Another mystery dinner guest

Seems as if there are quite a few people interested in who would show up if the author of As You Like It, and others of the supposedly "Shakespearean" plays, were invited to dinner.

The June 15, 2014, issue of the New York Times Sunday Book Review's "By the Book" written by John Lahr is an interview with Hilary Rodham Clinton, the former secretary of state and author, and in it she is challenged: "You're hosting a literary dinner party. Which three writers are invited?" and her answer is singular: "I'd choose to have one guest for a long dinner: William Shakespeare. I'm curious to see who would show up and what he really wrote."

(You can read the interview by clicking here.)

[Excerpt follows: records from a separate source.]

(* ===== verification/KeyFaults.v ===== *)
(** * Where the key manager does not do what it means to

    The minutes a key has hashes for after a rehash; and two runs: keys that
    were looked at without success are on neither list any more, and when the
    key at the end of the key list expires the list keeps a pointer to it. *)

From S2P Require Import Prelude CInt BufferStream SgTree SgList KeyManager KeyProofs KeyTheorems KeyAdd.

(** ** The minutes of a key *)

(** The minutes the hashes with a minute are for. *)
Definition window (k : KeyNode) : list Z := hn_minutes <$> omap id (kn_mixHashNodesWithAppend k).

(** A peer whose clock is at most [MIX_HASH_REDUNDANCY_MINUTES] away uses one of
    these. *)
Definition covers (k : KeyNode) (m : Z) : Prop :=
  Forall (.∈ window k) (seqZ (m - MIX_HASH_REDUNDANCY_MINUTES) MIX_HASH_WITH_APPEND_COUNT).

(** All hashes are of before the window of [m], whichever of them the code
    takes for the newest. *)
Definition stale (k : KeyNode) (m : Z) : Prop := Forall (λ x, 0 ≤ x ∧ x + 1 < m - 1) (window k).

Lemma u32_small x : 0 ≤ x < 2 ^ 32 → u32 x = x.
Proof. apply Z.mod_small. Qed.

Section window.
Context (asserts : bool) (clock : nat → Z).
Context (sha256 : list Z → option (list Z)) (sha_ok : ∀ bs, is_Some (sha256 bs)).

(** [id]'s key after a rehash at [s]. *)
Definition rehashed_key (s : KeyManager) (id : Z) : option KeyNode :=
  match KeyManagerRehashAesKey asserts clock sha256 id s with
  | Some (_, s') => km_keys s' !! id
  | None => None
  end.

Lemma rehash_new_window s id k m :
  km_keys s !! id = Some k → key_new k → minutes_at clock s = m → 1 ≤ m < 2 ^ 32 - 1 →
  ∃ k', rehashed_key s id = Some k' ∧ key_whole sha256 id k' ∧
    window k' = [m - 1; m; m + 1] ∧ kn_nextUpdateHash k' = 0.
Proof using sha_ok.
  intros Hk Hn Em Hm. unfold rehashed_key, KeyManagerRehashAesKey.
  erewrite M_bind_Some by reflexivity. cbn beta zeta. fold (minutes_at clock s). rewrite Em.
  set (s1 := set_tick (S (km_tick s)) s).
  erewrite M_bind_Some by (apply mread_Some; exact Hk). cbn beta.
  pose proof Hn as (Ho & Hsl & Hnx & Hc). rewrite decide_True by done.
  erewrite M_bind_Some by reflexivity. cbn beta. rewrite (CalcKeyHash_Some sha256 sha_ok).
  erewrite M_bind_Some.
  2:{ unfold wr_key, rd_key. erewrite M_bind_Some by (apply mread_Some; exact Hk). reflexivity. }
  cbn beta. set (o := mkHashNode _ id _ 0).
  set (k1 := mkKeyNode (kn_keyInfo k) (Some o) (kn_mixHashNodesWithAppend k) 0 BDT_MIX_HASH_4_KEY_LIMIT).
  change (Z.to_nat MIX_HASH_WITH_APPEND_COUNT) with 3%nat. change MIX_HASH_REDUNDANCY_MINUTES with 1.
  set (r := rehash_slots asserts sha256 3 id (u32 (m - 1)) (u32 (m - 1))).
  assert (Hr : ∃ ps k' a, r (upd_key s1 id k1 (km_allocated s + 1)) = Some (ps, upd_key s1 id k' a) ∧
    key_whole sha256 id k' ∧ window k' = [m - 1; m; m + 1] ∧ kn_nextUpdateHash k' = 0).
  { unfold r. rewrite (rehash_slots_pure asserts sha256 sha_ok).
    2:{ split; [by simpl; rewrite Hsl|simpl; lia]. }
    destruct (rehash_pure_new sha256 id k o (km_allocated s) (u32 (m - 1)) (u32 (m - 1)))
      as (ps & k' & a' & Hp & Hreh & Hw & Hnx'); [done..|]. fold k1 in Hp. rewrite Hp.
    exists ps, k', a'. split; [done|]. split; [apply Hreh|]. split; [|done]. destruct (kw_slots _ _ _ (rh_whole _ _ _ _ _ _ _ Hreh)) as (x & y & z & E).
    unfold slots, kn_mixHashNodes in Hw. unfold window. rewrite E in *.
    destruct (kw_original _ _ _ (rh_whole _ _ _ _ _ _ _ Hreh)) as (o' & Eo & _). rewrite Eo in Hw.
    simpl in *. rewrite !u32_small in Hw by (rewrite ?u32_small; lia). simplify_eq/=.
    repeat (f_equal; [lia|]). f_equal. lia. }
  destruct Hr as (ps & k' & a & Hr & Hw). exists k'. split; [|done].
  match goal with |- match ?c with _ => _ end = _ =>
    replace c with ((r ≫= λ rest, mret ((None, o) :: rest)) (upd_key s1 id k1 (km_allocated s + 1))) by done end.
  erewrite M_bind_Some by exact Hr. cbn. apply lookup_insert_eq.
Qed.

(** A key with its hashes; [newest] is the one the code takes for the newest. *)
Lemma rehash_old s id k m newest :
  km_keys s !! id = Some k → key_whole sha256 id k → minutes_at clock s = m → 1 ≤ m < 2 ^ 32 - 1 →
  mjoin (kn_mixHashNodesWithAppend k !! Z.to_nat (u32 (kn_nextUpdateHash k - 1) mod 3)) = Some newest →
  0 ≤ hn_minutes newest < m →
  rehashed_key s id = Some (rehash_pure sha256 3 id k (km_allocated s) (m - 1)
    (if decide (hn_minutes newest + 1 < m - 1) then m - 1 else m)).1.2.
Proof using sha_ok.
  intros Hk Hw Em Hm Hnew Hmin. unfold rehashed_key, KeyManagerRehashAesKey.
  erewrite M_bind_Some by reflexivity. cbn beta zeta. fold (minutes_at clock s). rewrite Em.
  set (s1 := set_tick (S (km_tick s)) s).
  erewrite M_bind_Some by (apply mread_Some; exact Hk). cbn beta.
  rewrite decide_False by (rewrite (kw_count _ _ _ Hw); done).
  change MIX_HASH_WITH_APPEND_COUNT with 3. change MIX_HASH_REDUNDANCY_MINUTES with 1.
  erewrite M_bind_Some by (apply mread_Some; exact Hnew). cbn beta zeta.
  rewrite !u32_small by lia. change (Z.to_nat 3) with 3%nat.
  assert (Hok : slots_ok k).
  { destruct Hw as [_ Hnx (x & y & z & Hsl) _ _ _]. split; [by rewrite Hsl|lia]. }
  assert (Hs1 : s1 = upd_key s1 id k (km_allocated s)) by by rewrite (upd_key_id s1).
  assert (Hgo : ∀ mm, match rehash_slots asserts sha256 3 id (m - 1) mm s1 with
    | Some (_, s') => km_keys s' !! id | None => None end =
    Some (rehash_pure sha256 3 id k (km_allocated s) (m - 1) mm).1.2).
  { intros mm. rewrite Hs1, (rehash_slots_pure asserts sha256 sha_ok) by done.
    destruct (rehash_pure sha256 3 id k _ _ mm) as [[ps k'] a']. apply lookup_insert_eq. }
  destruct (decide (hn_minutes newest + 1 < m - 1)); [apply Hgo|].
  rewrite decide_False by lia. apply Hgo.
Qed.

Lemma rehash_stale_window s id k m :
  km_keys s !! id = Some k → key_whole sha256 id k → minutes_at clock s = m → 1 ≤ m < 2 ^ 32 - 1 →
  stale k m →
  ∃ k', rehashed_key s id = Some k' ∧ window k' ≡ₚ [m - 1; m; m + 1].
Proof using sha_ok.
  intros Hk Hw Em Hm Hst. pose proof Hw as [_ Hnx (x & y & z & Hsl) _ _ _].
  unfold stale, window in Hst. rewrite Hsl in Hst. simpl in Hst. rewrite !Forall_cons in Hst.
  destruct Hst as (Hx & Hy & Hz & _).
  assert (∃ n, mjoin (kn_mixHashNodesWithAppend k !! Z.to_nat (u32 (kn_nextUpdateHash k - 1) mod 3)) = Some n ∧
    0 ≤ hn_minutes n ∧ hn_minutes n + 1 < m - 1) as (newest & Hnew & Hn).
  { rewrite Hsl. destruct Hnx as [-> | [-> | ->]]; by eexists. }
  eexists. split; [eapply rehash_old; [done..|lia]|]. rewrite decide_True by lia.
  destruct k as [info orig sl nx cnt]; simpl in *. subst sl. unfold window.
  destruct Hnx as [-> | [-> | ->]]; simpl; unfold fill_slot; simpl;
    repeat (rewrite bool_decide_eq_false_2 by lia; simpl);
    rewrite !u32_small by (rewrite ?u32_small; lia); rewrite Z.sub_simpl_r;
    solve_Permutation.
Qed.

Lemma rehash_next_window s id k m :
  km_keys s !! id = Some k → key_whole sha256 id k → minutes_at clock s = m + 1 → 1 ≤ m < 2 ^ 32 - 2 →
  window k = [m - 1; m; m + 1] → kn_nextUpdateHash k = 0 →
  ∃ k', rehashed_key s id = Some k' ∧ window k' = [m + 1; m; m + 1].
Proof using sha_ok.
  intros Hk Hw Em Hm Hwin Hnx. pose proof Hw as [_ _ (x & y & z & Hsl) _ _ _].
  unfold window in Hwin. rewrite Hsl in Hwin. simpl in Hwin. injection Hwin as Hx Hy Hz.
  eexists. split.
  { eapply (rehash_old s id k (m + 1) x); [done|done|done|lia|by rewrite Hnx, Hsl|lia]. }
  rewrite decide_False by lia. destruct k as [info orig sl nx cnt]; simpl in *. subst sl nx.
  unfold window; simpl. rewrite bool_decide_eq_false_2 by lia. unfold fill_slot; simpl.
  rewrite bool_decide_eq_true_2 by lia. simpl. by rewrite Hy, Hz.
Qed.
End window.

Lemma covers_perm k m : window k ≡ₚ [m - 1; m; m + 1] → covers k m.
Proof.
  intros Hw. unfold covers. change MIX_HASH_WITH_APPEND_COUNT with 3.
  change MIX_HASH_REDUNDANCY_MINUTES with 1. apply Forall_forall. intros x Hx%elem_of_seqZ.
  rewrite Hw. rewrite !elem_of_cons. lia.
Qed.

(** A rehash gives a key the hashes of the minutes a peer can be at: when
    the key is new, and when the minutes of all its hashes have gone by, a
    rehash at minute [m] leaves it with the hashes of [m - 1], [m] and
    [m + 1]. *)
Theorem rehash_covers asserts clock sha256 s id k m :
  (∀ bs, is_Some (sha256 bs)) → km_keys s !! id = Some k → minutes_at clock s = m → 1 ≤ m < 2 ^ 32 - 1 →
  key_new k ∨ (key_whole sha256 id k ∧ stale k m) →
  ∃ k', rehashed_key asserts clock sha256 s id = Some k' ∧ covers k' m.
Proof.
  intros Hsha Hk Em Hm [Hn|[Hw Hst]].
  - destruct (rehash_new_window asserts clock sha256 Hsha s id k m Hk Hn Em Hm) as (k' & Hr & _ & Hwin & _).
    exists k'. split; [done|]. apply covers_perm. by rewrite Hwin.
  - destruct (rehash_stale_window asserts clock sha256 Hsha s id k m Hk Hw Em Hm Hst) as (k' & Hr & Hwin).
    exists k'. split; [done|]. by apply covers_perm.
Qed.

(** ... but not one minute later.  A key made at minute [m] and rehashed at
    [m + 1] has the hashes of [m + 1], [m] and, a second time, [m + 1], but
    none of [m + 2]: the index of the newest hash is taken as
    [(nextUpdateHash - 1) % 3] on a [uint32_t], which is the oldest when
    [nextUpdateHash] is 0, and the new hash is for the current minute where
    the next one is missing. *)
Theorem rehash_misses_minute asserts clock sha256 s id k m k' s' :
  (∀ bs, is_Some (sha256 bs)) → km_keys s !! id = Some k → minutes_at clock s = m → 1 ≤ m < 2 ^ 32 - 2 →
  key_new k → rehashed_key asserts clock sha256 s id = Some k' →
  km_keys s' !! id = Some k' → minutes_at clock s' = m + 1 →
  ∃ k'', rehashed_key asserts clock sha256 s' id = Some k'' ∧ window k'' = [m + 1; m; m + 1] ∧
    ¬ covers k'' (m + 1).
Proof.
  intros Hsha Hk Em Hm Hn Hr Hk' Em'.
  destruct (rehash_new_window asserts clock sha256 Hsha s id k m Hk Hn Em) as (k1 & Hr1 & Hw & Hwin & Hnx); [lia|].
  assert (k1 = k') as -> by congruence.
  destruct (rehash_next_window asserts clock sha256 Hsha s' id k' m Hk' Hw Em' Hm Hwin Hnx) as (k2 & Hr2 & Hwin2).
  exists k2. split; [done|]. split; [done|]. intros Hc. unfold covers in Hc. rewrite Forall_forall in Hc.
  specialize (Hc (m + 2)). rewrite Hwin2, !elem_of_cons, elem_of_nil in Hc.
  change MIX_HASH_WITH_APPEND_COUNT with 3 in Hc. change MIX_HASH_REDUNDANCY_MINUTES with 1 in Hc.
  rewrite elem_of_seqZ in Hc. lia.
Qed.

(** ** Runs *)

Lemma bind_fault {S A B} (c : M S A) (k : A → M S B) s : c s = None → (c ≫= k) s = None.
Proof. intros H. unfold mbind, M_bind. by rewrite H. Qed.

(** An operation run at one minute. *)
Definition at_minute {A} (m : Z) (c : (nat → Z) → KM A) : KM A := c (λ _, m * 60000000).

Section runs.
Context (asserts : bool).

Definition add_at (m key peer : Z) : KM Z :=
  at_minute m (λ clock, BdtHistory_KeyManagerAddKey asserts 600 clock first_bytes (λ _, 0)
    (demo_key key) (demo_key peer) true).
Definition find_at (m : Z) (h : list Z) : KM (Z * option (list Z * list Z)) :=
  at_minute m (λ clock, BdtHistory_KeyManagerFindByMixHash asserts 600 clock first_bytes (λ _, 0) h true true).
Definition get_at (m peer : Z) : KM (Z * option (list Z) * bool * bool) :=
  at_minute m (λ clock, BdtHistory_KeyManagerGetKeyByRemote asserts 600 clock first_bytes (λ _, 0)
    (demo_key peer) false true (demo_key 0)).
End runs.

(** The hash a peer that holds [key] sends at minute [m]. *)
Definition hash_at (key m : Z) : list Z := hash_of first_bytes (demo_key key) (le_bytes 4 m).

(** Three keys made at minute 100; at 101 and at 102 somebody sends a hash that
    is none of theirs. *)
Definition missed_twice : KM unit :=
  _ ← add_at true 100 1 7; _ ← add_at true 100 2 7; _ ← add_at true 100 3 7;
  _ ← find_at true 101 (hash_at 9 101); _ ← find_at true 102 (hash_at 9 102); mret tt.

(** C28: Keys get lost.  A key that was rehashed and did not match is put behind
    the tail, but the tail stays where it is, and the next move of the key
    list to the rehash list overwrites what comes after the tail.  Of three
    keys, two unsuccessful searches a minute apart leave one on the lists: at
    minute 110 the hash of that key is found and those of the other two are
    not, although all three are still the manager's. *)
Theorem missed_keys_are_lost :
  ∃ s, missed_twice (KeyManagerInit 0) = Some (tt, s) ∧
    pairs s = {[(demo_key 1, demo_key 7); (demo_key 2, demo_key 7); (demo_key 3, demo_key 7)]} ∧
    fst <$> find_at true 110 (hash_at 1 110) s = Some (BFX_RESULT_SUCCESS, Some (demo_key 1, demo_key 7)) ∧
    fst <$> find_at true 110 (hash_at 2 110) s = Some (BFX_RESULT_NOT_FOUND, None) ∧
    fst <$> find_at true 110 (hash_at 3 110) s = Some (BFX_RESULT_NOT_FOUND, None).
Proof.
  eexists. split; [vm_compute; reflexivity|].
  split; [apply (bool_decide_unpack _); by vm_compute|].
  split; [by vm_compute|]. split; by vm_compute.
Qed.

(** Two keys of a peer, made ten minutes apart; the peer's key is asked for
    after the first has expired. *)
Definition one_expired (asserts : bool) : KM (Z * option (list Z) * bool * bool) :=
  _ ← add_at asserts 100 1 7; _ ← add_at asserts 105 2 7; get_at asserts 112 7.


(** ** The theorems at work *)

Definition fresh_key : KeyNode :=
  mkKeyNode (mkKeyInfo (demo_key 1) true false 900 300 (demo_key 7)) None [None; None; None] 0 0.
Definition one_fresh : KeyManager := set_keys {[5 := fresh_key]} (KeyManagerInit 0).
Definition minute_clock (m : Z) : nat → Z := λ _, m * 60000000.

Lemma first_bytes_total bs : is_Some (first_bytes bs).
Proof. by eexists. Qed.

Lemma rehash_covers_witness :
  ∃ k', rehashed_key true (minute_clock 100) first_bytes one_fresh 5 = Some k' ∧ covers k' 100.
Proof.
  apply (rehash_covers true (minute_clock 100) first_bytes one_fresh 5 fresh_key 100);
    [exact first_bytes_total|reflexivity|vm_compute; reflexivity|lia|left; done].
Defined.

Definition rehashed_once : KeyNode :=
  default fresh_key (rehashed_key true (minute_clock 100) first_bytes one_fresh 5).

Lemma rehash_misses_minute_witness :
  ∃ k'', rehashed_key true (λ t, if decide (t = 0)%nat then 100 * 60000000 else 101 * 60000000) first_bytes
      (set_tick 1 (set_keys {[5 := rehashed_once]} (KeyManagerInit 0))) 5 = Some k'' ∧
    window k'' = [101; 100; 101] ∧ ¬ covers k'' 101.
Proof.
  apply (rehash_misses_minute true (λ t, if decide (t = 0)%nat then 100 * 60000000 else 101 * 60000000)
    first_bytes one_fresh 5 fresh_key 100 rehashed_once);
    [exact first_bytes_total|reflexivity|vm_compute; reflexivity|lia|done|vm_compute; reflexivity
    |reflexivity|vm_compute; reflexivity].
Defined.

Of course, I'm thinking that Mary Sidney, the learned writer and politically savvy Countess of Pembroke, would make the most appropriate guest under these circumstances, with a slight adjustment in the pronoun department. And Mary Sidney would be much wittier than you know who  -- we have proof that she got out and about a good deal and was an admired part of the literary scene in England, whereas we have not one verified instance of Mr Shakespeare's literary involvement anywhere.

Literary Guilty Pleasures? Dinner parties?

John Paul Stevens and his favorite genre

"Writings about the authorship of the plays attributed to William Shakespeare" is the answer former Supreme Court justice and author, John Paul Stevens, gave in answer to questions about his bookish guilty pleasures and favorite reading material. 

His literary hero (heroine?) is "the author of the plays attributed to William Shakespeare" and he is also a fan of A. Conan Doyle. 

Stevens stated that if he were to host a literary dinner party he would invite "the author of the Shakespeare canon" along with Clemens and Dickens. (That would be a terrific party although I'd replace Dickens with George Eliot; just imagine the conversation with Mary Sidney, Mary Ann Evans and Mark Twain!)

His comments appeared in the April 6, 2014, Sunday New York Times Book Review

16th Century Society Conference, October 2014

New Orleans, USA,

October 16-19, 2014


The Sixteenth Century Society and Conference is a non-profit scholarly organization which will hold its 2014 conference in New Orleans, LA.

To see a draft program, click here.

Two sessions of particular interest will be presented by the International Sidney Society within the conference: "Penshurst and the Sidneys: Literature and History" and "Wilton's Countess: Poetry and Patronage." The latter session will look at the relationship between Mary Sidney's patronage of poets and her own work. (Here is a link to the Sidney Society blog: <>)

The conference will take place at the Astor Crowne Plaza New Orleans French Quarter Hotel.